Sun-News reports Las Cruces Sun-News
Published 4:00 p.m. UTC Aug 26, 2018
Aug. 26 Business Briefs
Job informational sessions planned
LAS CRUCES – Stampede Meat Inc. will open a plant in late October at a former Tyson Food processing facility in Sunland Park.
And the city and Doña Ana County are hosting a series of informational sessions throughout the county to promote awareness about the job opportunities.
The company, one of the largest meat processes in the country, plans to hire 385 personnel. In addition, there are plans to expand operations to employ nearly 1,300 workers within five to seven years, according to a city of Sunland Park news release.
“Our goal in holding these town hall meetings at Community Resource Centers throughout the county is to make New Mexico residents aware of these jobs and to encourage them to apply,” said Sunland Park City Manager Julia Brown.
The meetings will take place at the following dates and locations:
- – Aug. 28 at Del Cerro Community Center, 180 La Fe Ave., Vado-Del Cerro
- – Aug. 29 at Delores Wright Community Center, 400 East Lisa Drive, Chaparral
- – Aug. 30 at the Anthony Community Center, 625 Acosta Road, Anthony, N.M.
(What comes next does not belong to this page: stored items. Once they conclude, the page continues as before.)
(** * RasterLite2 raster access layer of the OGR SQLite driver

    A shallow embedding of [gdal/ogr/ogrsf_frmts/sqlite/rasterlite2.cpp]:
    coverage resolution ([OpenRasterSubDataset]), the overview chain
    ([CreateRL2OverviewDatasetIfNeeded]), block reading
    ([RL2RasterBand::IReadBlock]) and the pre-flight and option handling of
    [OGRSQLiteDriverCreateCopy]; then the listing of the coverages
    ([OpenRaster]), the accessors of the data source and of its bands, and
    the two helpers of the ingestion ([CreateDefaultNoData],
    [RasterLite2Callback]).

    Conventions.
    - C [double] values are IEEE 754 binary64 numbers, taken from the
      specification of floating-point operations of the standard library
      ([SpecFloat], precision 53, maximal exponent 1024).
    - C [int] values are [Z]; where the source multiplies [int]s the
      two's-complement wrap-around is written out ([wrap_int]).
    - The storage engine and the native raster library are external: their
      answers are the fields of a [Services] record that every operation
      takes as an argument.
    - Logging ([CPLError], [CPLDebug]) and resource release ([rl2_free]) are
      recorded as events, so that statements about what did or did not
      happen can be made. *)

From Stdlib Require Import ZArith Lia List Bool Ascii String.
From Stdlib Require Import Floats.SpecFloat.
From stdpp Require Import gmap strings list pretty.

Open Scope Z_scope.

(* ===================================================================== *)
(** ** C numbers *)
(* ===================================================================== *)

Definition INT_MAX : Z := 2147483647.
Definition INT_MIN : Z := -2147483648.

(** Two's-complement reduction of an integer to the range of a 32-bit
    [int]. *)
Definition wrap_int (z : Z) : Z := (z + 2 ^ 31) mod 2 ^ 32 - 2 ^ 31.

Module Double.

Definition prec : Z := 53.
Definition emax : Z := 1024.

Definition double : Type := spec_float.

Definition add : double -> double -> double := SFadd prec emax.
Definition sub : double -> double -> double := SFsub prec emax.
Definition mul : double -> double -> double := SFmul prec emax.
Definition div : double -> double -> double := SFdiv prec emax.
Definition opp : double -> double := SFopp.
Definition fabs : double -> double := SFabs.

(** [a < b], [a <= b], [a == b]; all false when a NaN is involved. *)
Definition ltb : double -> double -> bool := SFltb.
Definition leb : double -> double -> bool := SFleb.
Definition eqb : double -> double -> bool := SFeqb.
(** [a > b] and [a != b] as the compiler derives them. *)
Definition gtb (a b : double) : bool := SFltb b a.
Definition neb (a b : double) : bool := negb (SFeqb a b).


(** Conversion of an [int] to [double] (exact below 2^53). *)
Definition of_int (z : Z) : double := binary_normalize prec emax z 0 false.

(** [static_cast<int>(d)]: truncation towards zero.  The C++ standard
    leaves the conversion undefined when the truncated value does not fit
    an [int] or [d] is not finite; the model returns [INT_MIN] there, the
    "integer indefinite" value of the x86 conversion instructions. *)
Definition to_int (d : double) : Z :=
  match d with
  | S754_zero _ => 0
  | S754_finite s m e =>
      let mag := Z.shiftl (Zpos m) e in
      let v := if s then - mag else mag in
      if (INT_MIN <=? v) && (v <=? INT_MAX) then v else INT_MIN
  | S754_infinity _ | S754_nan => INT_MIN
  end.

(** The literals of the source. *)
Definition zero : double := S754_zero false.
Definition half : double := Eval vm_compute in div (of_int 1) (of_int 2).
Definition lit_1e_5 : double :=
  Eval vm_compute in div (of_int 1) (of_int 100000).
Definition int_max : double := Eval vm_compute in of_int INT_MAX.

End Double.

Abbreviation double := Double.double.

(* ===================================================================== *)
(** ** Strings *)
(* ===================================================================== *)

(** [toupper] of the C library, on ASCII letters. *)
Definition toupper (c : ascii) : ascii :=
  let n := nat_of_ascii c in
  if ((97 <=? n) && (n <=? 122))%nat then ascii_of_nat (n - 32) else c.
(** * lit-localize: interchange codecs and the transform pass

    A shallow embedding of
      - packages/localize/src/formatters/xliff.ts   (XLIFF codec),
      - the XLB codec (formatters/xlb.ts),
      - packages/localize/src/outputters/transform.ts (the transformer),
    together with the properties the specification states about them. *)

From Stdlib Require Import String Ascii List Bool Arith NArith Lia DecimalString DecimalNat DecimalN.
From stdpp Require Import base option list strings gmap.
Import ListNotations.
Open Scope string_scope.

#[global] Arguments String.eqb : simpl nomatch.
#[global] Arguments String.append : simpl nomatch.

(** ** Errors and results *)

(** `throw new KnownError(msg)` is a user-facing error, `throw new Error(msg)`
    an internal one; a rejected file-system promise carries an error code. *)
Inductive Error : Type :=
| KnownError (message : string)
| InternalError (message : string)
| IOError (code : string).

Inductive Result (A : Type) : Type :=
| Ok (value : A)
| Throw (err : Error).
Arguments Ok {A} value.
Arguments Throw {A} err.

Definition bindR {A B : Type} (r : Result A) (k : A -> Result B) : Result B :=
  match r with
  | Ok a => k a
  | Throw e => Throw e
  end.

Notation "'try!' x ':=' r 'in' k" := (bindR r (fun x => k))
  (at level 10, x name, r at level 100, k at level 200).

Fixpoint mapR {A B : Type} (f : A -> Result B) (l : list A) : Result (list B) :=
  match l with
  | [] => Ok []
  | a :: l' => try! b := f a in try! bs := mapR f l' in Ok (b :: bs)
  end.

(** ** Characters that cannot be written inside a literal *)

Definition nl : string := String (ascii_of_nat 10) EmptyString.
Definition dquote : string := String (ascii_of_nat 34) EmptyString.

(** `Array(n + 1).join(s)`: [n] copies of [s]. *)
Fixpoint repeatString (n : nat) (s : string) : string :=
  match n with
  | O => EmptyString
  | S n' => s ++ repeatString n' s
  end.

(** `parts.join(sep)`. *)
Fixpoint join (sep : string) (parts : list string) : string :=
  match parts with
  | [] => EmptyString
  | [p] => p
  | p :: rest => p ++ sep ++ join sep rest
  end.

(** `String(n)` for a non-negative integer. *)
Definition natToString (n : nat) : string :=
  NilZero.string_of_uint (Nat.to_uint n).

Definition isEmptyString (s : string) : bool :=
  match s with
  | EmptyString => true
  | String _ _ => false
  end.

(** ** Messages (messages.ts) *)

Inductive Content : Type :=
| Str (text : string)
| Placeholder (untranslatable : string).

Record Message : Type := mkMessage {
  name : string;
  contents : list Content
}.

Record ProgramMessage : Type := mkProgramMessage {
  pname : string;
  pcontents : list Content;
  descStack : list string
}.

Record Bundle : Type := mkBundle {
  locale : string;
  messages : list Message
}.

(** ** The DOM that xmldom builds and parses *)

#[local] Set Warnings "-register-all".

Inductive Node : Type :=
| TextNode (nodeValue : string)
| ElementNode (nodeName : string) (attributes : list (string * string))
              (childNodes : list Node)
| CDataNode (nodeValue : string)
| CommentNode (nodeValue : string)
| ProcessingInstruction (target data : string).

(** A document is the list of its top-level children. *)
Definition Document : Type := list Node.

(** `node.nodeType`, printed as the template literal prints it. *)
Definition nodeType (n : Node) : string :=
  match n with
  | ElementNode _ _ _ => "1"
  | TextNode _ => "3"
  | CDataNode _ => "4"
  | ProcessingInstruction _ _ => "7"
  | CommentNode _ => "8"
  end.

Definition nodeNameOf (n : Node) : string :=
  match n with
  | ElementNode nm _ _ => nm
  | TextNode _ => "#text"
  | CDataNode _ => "#cdata-section"
  | CommentNode _ => "#comment"
  | ProcessingInstruction t _ => t
  end.

Definition children (n : Node) : list Node :=
  match n with
  | ElementNode _ _ kids => kids
  | _ => []
  end.

Definition isElementNamed (tag : string) (n : Node) : bool :=
  match n with
  | ElementNode nm _ _ => String.eqb nm tag
  | _ => false
  end.

(** `getElementsByTagName`: every element of that name below the node, in
    document order.  [elementsFrom] also counts the node itself. *)
Fixpoint elementsFrom (tag : string) (n : Node) : list Node :=
  (if isElementNamed tag n then [n] else []) ++
  match n with
  | ElementNode _ _ kids => flat_map (elementsFrom tag) kids
  | _ => []
  end.

Definition getElementsByTagName (tag : string) (kids : list Node) : list Node :=
  flat_map (elementsFrom tag) kids.

Fixpoint getAttribute (attr : string) (attrs : list (string * string))
  : option string :=
  match attrs with
  | [] => None
  | (k, v) :: rest => if String.eqb k attr then Some v
                      else getAttribute attr rest
  end.

(** ** xml-utils *)

(** Modelled from the spec: formatters/xml-utils.ts is not among the sources.
    The spec makes absence of the expected top-level element, or more than one
    candidate, a fatal parse error; the wording of the message is not given. *)
Definition getOneElementByTagNameOrThrow (doc : list Node) (tag : string)
  : Result Node :=
  match getElementsByTagName tag doc with
  | [el] => Ok el
  | _ => Throw (KnownError ("Expected exactly one <" ++ tag ++ "> element"))
  end.

(** Modelled from the spec: formatters/xml-utils.ts is not among the sources.
    A mandatory attribute that is absent (or, as the name of the helper says,
    empty) is a fatal parse error. *)
Definition getNonEmptyAttributeOrThrow (el : Node) (attr : string)
  : Result string :=
  match el with
  | ElementNode nm attrs _ =>
      match getAttribute attr attrs with
      | Some v => if isEmptyString v
                  then Throw (KnownError ("Expected <" ++ nm ++ "> to have attribute " ++ attr))
                  else Ok v
      | None => Throw (KnownError ("Expected <" ++ nm ++ "> to have attribute " ++ attr))
      end
  | _ => Throw (KnownError ("Expected an element with attribute " ++ attr))
  end.

(** ** Reading the children of a unit (xliff.ts 122-145, xlb.ts 111-134)

    The two parsers run the same loop; only the element named in the
    `Unexpected node` message differs. *)
Definition parseChild (unitTag : string) (child : Node) : Result Content :=
  match child with
  | TextNode v => Ok (Str v)
  | ElementNode nm _ phKids =>
      if String.eqb nm "ph" then
        match phKids with
        | [TextNode v] => Ok (Placeholder v)
        | _ => Throw (KnownError "Expected <ph> to have exactly one text node")
        end
      else Throw (KnownError ("Unexpected node in <" ++ unitTag ++ ">: "
                              ++ nodeType child ++ " " ++ nodeNameOf child))
  | _ => Throw (KnownError ("Unexpected node in <" ++ unitTag ++ ">: "
                            ++ nodeType child ++ " " ++ nodeNameOf child))
  end.

Definition parseContents (unitTag : string) (kids : list Node)
  : Result (list Content) :=
  mapR (parseChild unitTag) kids.

(** ** XLB (formatters/xlb.ts) *)

Module Xlb.

(** `parseXmb`, on the parsed document. *)
Definition parseMsg (msg : Node) : Result Message :=
  try! nm := getNonEmptyAttributeOrThrow msg "name" in
  try! cs := parseContents "msg" (children msg) in
  Ok (mkMessage nm cs).

Definition parseXmb (doc : Document) : Result Bundle :=
  try! bundle := getOneElementByTagNameOrThrow doc "localizationbundle" in
  try! loc := getNonEmptyAttributeOrThrow bundle "locale" in
  try! msgs := mapR parseMsg (getElementsByTagName "msg" doc) in
  Ok (mkBundle loc msgs).

(** `indent(node, level)` appends this text node. *)
Definition indent (level : nat) : Node :=
  TextNode (nl ++ repeatString level "  ").

Definition encodeContent (c : Content) : Node :=
  match c with
  | Str s => TextNode s
  | Placeholder u => ElementNode "ph" [] [TextNode u]
  end.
Las Cruces restaurants nominated for state awards
ALBUQUERQUE – Several Las Cruces restaurants and personnel are nominated for awards in the 2018 Hospitality Industry Awards and Annual Meeting in Albuquerque.
The hospitality awards ceremony celebrates restaurants and their employees across the state.
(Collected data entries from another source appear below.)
(** X22.  Within one call the locks are taken in a fixed order: the flow
    lock, the lock of the cache, then the lock of the flow's buffer; a
    successful call releases the buffer lock, the flow lock and the cache
    lock, in that order, a failed one the cache lock and then the flow
    lock. *)
Lemma lock_order env p w r w' :
  reachable w → AlertPcapLogProcess env p w = Some (r, w') →
  ∃ fp, flow p = Some fp ∧
    lock_events (new_events w w') =
      match r with
      | TM_ECODE_OK =>
        [EvLock (FLOWLOCK fp); EvLock apl_lock; EvLock (tm_m fp);
         EvUnlock (tm_m fp); EvUnlock (FLOWLOCK fp); EvUnlock apl_lock]
      | TM_ECODE_FAILED =>
        [EvLock (FLOWLOCK fp); EvLock apl_lock;
         EvUnlock apl_lock; EvUnlock (FLOWLOCK fp)]
      end.
Proof.
  intros [Hinv Hhint]%reachable_inv Hrun.
  destruct (process_inversion _ _ _ _ _ Hrun)
    as (fp & fl & found & w1 & Hfp & Hfl & Hres & Hexit).
  assert (Hinv0 : cache_inv (locked fp w)) by by do 2 apply emit_inv.
  assert (Hhint0 : hint_inv (locked fp w)) by by do 2 apply emit_hint.
  destruct (resolve_or_create_trace _ _ _ _ _ _ _ Hinv0 Hhint0 Hres)
    as (evs & Htr1 & Hevs).
  destruct (resolve_or_create_spec env
              (flow_names (directory (apl_data w)) fl).2
              (flow_names (directory (apl_data w)) fl).1 p (locked fp w)
              Hinv0 Hhint0) as (found' & w1' & Hres' & Hinv1 & _).
  rewrite Hres in Hres'. injection Hres' as <- <-.
  exists fp. split; [done|]. destruct found as [cf|].
  - destruct Hexit as (f & out & w2 & w3 & Hf & Hout & Hdrain & Hev & -> & ->).
    destruct (drain_frame _ _ _ _ _ Hdrain) as [Hd2 Hf2].
    destruct (drain_trace _ _ _ _ _ Hdrain) as [sent Htr2].
    assert (Hinv3 : cache_inv (written env p fp cf f out w2)).
    { apply touch_inv; [|simpl; by rewrite Hf2]. do 2 apply emit_inv.
      apply (cache_inv_frame w1); [done| |done]. intros. by rewrite Hf2. }
    destruct (evict_idle_returns _ _ _ Hinv3 Hev) as [-> _].
    rewrite (new_events_app w _
      ([EvLock (FLOWLOCK fp); EvLock apl_lock] ++ evs ++
       [EvLock (tm_m fp)] ++
       ((λ packet, EvPcapDump out (header packet) (data packet)) <$> sent) ++
       [EvUnlock (tm_m fp); EvUnlock (FLOWLOCK fp);
        EvPcapDump out (packet_header p) (GET_PKT_DATA p); EvFflush out;
        EvUnlock apl_lock])).
    + rewrite !lock_events_app, lock_events_flush,
        (lock_events_creation evs Hevs). done.
    + simpl. rewrite Htr2, Htr1. simpl.
      by repeat (rewrite <- !app_assoc; simpl).
  - destruct Hexit as [-> ->].
    rewrite (new_events_app w _
      ([EvLock (FLOWLOCK fp); EvLock apl_lock] ++ evs ++
       [EvUnlock apl_lock; EvUnlock (FLOWLOCK fp)])).
    + by rewrite !lock_events_app, (lock_events_creation evs Hevs).
    + simpl. rewrite Htr1. simpl. by rewrite <- !app_assoc.
Qed.

(** ** The model does not get stuck *)

(** X23.  From a reachable state, a call for a packet of a live flow
    whose counter does not exceed its queue, made when no linked file is
    idle, returns: its sweep removes nothing and so reads no block that
    has been freed. *)
Lemma process_total env p w fp fl :
  reachable w → flow p = Some fp → flows w !! fp = Some fl →
  tm_pkt_cnt fl ≤ Z.of_nat (length (tm_pkts fl)) →
  quiet (env_TimeGet env) w →
  is_Some (AlertPcapLogProcess env p w).
Proof.
  intros [Hinv Hhint]%reachable_inv Hfp Hfl Hcnt Hquiet.
  destruct (process_returns env p w fp fl Hinv Hhint Hfp Hfl Hcnt Hquiet)
    as (r & w' & ->).
  by eexists.
Qed.

End Claims.

(** * Further properties of the code *)

(** ** [AlertPcapFileNew] *)

(** X1.  [AlertPcapFileNew] returns [NULL] exactly when an allocation
    fails, or [stat] and [MakePath] both fail and [errno] is not
    [EEXIST], or [pcap_open_dead] or [pcap_dump_open] fails; a failure of
    [MakePath] with [EEXIST] is let through. *)
Theorem AlertPcapFileNew_null_iff env fname dir p w :
  (AlertPcapFileNew env fname dir p w).1 = None ↔
  env_SCMalloc env = None ∨ env_SCCalloc env = false ∨
  (env_stat env ≠ 0 ∧ env_MakePath env ≠ 0 ∧ env_errno env ≠ EEXIST) ∨
  env_pcap_open_dead env = None ∨ env_pcap_dump_open env = None.
Proof. apply AlertPcapFileNew_failure. Qed.

Lemma AlertPcapFileNew_fields env fname dir p w cf w' :
  AlertPcapFileNew env fname dir p w = (Some cf, w') →
  files w !! cf = None ∧
  (∃ f, files w' = <[cf := f]> (files w) ∧ filename f = fname ∧
        is_Some (pcap_file f) ∧ pcap_file f = env_pcap_open_dead env ∧
        is_Some (pcap_writer f) ∧ pcap_writer f = env_pcap_dump_open env ∧
        output_file f = pcap_writer f) ∧
  apl_data w' = apl_data w ∧ flows w' = flows w ∧
  opens (new_events w w') = [fname].
Proof.
  intros E.
  destruct (AlertPcapFileNew_frame _ _ _ _ _ _ _ E) as (Hd & Hfl & _ & _).
  split_and!; try done; revert E; unfold AlertPcapFileNew, new_events;
    destruct (env_SCMalloc env) as [junk|]; try done;
    destruct (env_SCCalloc env); simpl; try done;
    destruct (env_stat env =? 0), (env_MakePath env =? 0),
      (env_errno env =? EEXIST), (env_pcap_open_dead env),
      (env_pcap_dump_open env); simpl; try done; intros [= <- <-]; simpl;
    rewrite ?snprintf_copy, <- ?app_assoc, ?drop_app_length;
    first [ apply fresh_block | done
          | eexists; split_and!; try done; by rewrite snprintf_copy ].
Qed.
Nominees from the Las Cruces area include:
- – Restaurateur of the Year: Juan Morales of Santa Fe Grill & Catering Co.
- – Chef of the Year: Artor of Pecan Grill & Brewery; Felipe Chavez of The Sunset Grill; Luis Lopez of Sunland Park Racetrack & Casino; Luke Roberts of Double Eagle Restaurant in Mesilla
- – Manager of the Year: Chris Nava of Uno Chicago Grill; Manny Perez of Andele Restaurant; Thomas Perez of St. Clair Winery & Bistro Las Cruces
- – Restaurant Neighbor of the Year: Russell Hernandez of Experience Mesilla
- – Winery of the Year: Luna Rossa Winery & Pizzeria; Rio Grande Vineyard & Winery; and St. Clair Winery
- – Distillery of the Year: Little Toad Creek Brewery & Distillery
The awards and annual meeting will take place from 5:30 p.m. Monday, Sept. 10, 2018 to noon Tuesday, Sept. 11, 2018. Gubernatorial candidates Steve Pearce, Republican, and Michelle Lujan Grisham, Democrat, are expected to address attendees at the event.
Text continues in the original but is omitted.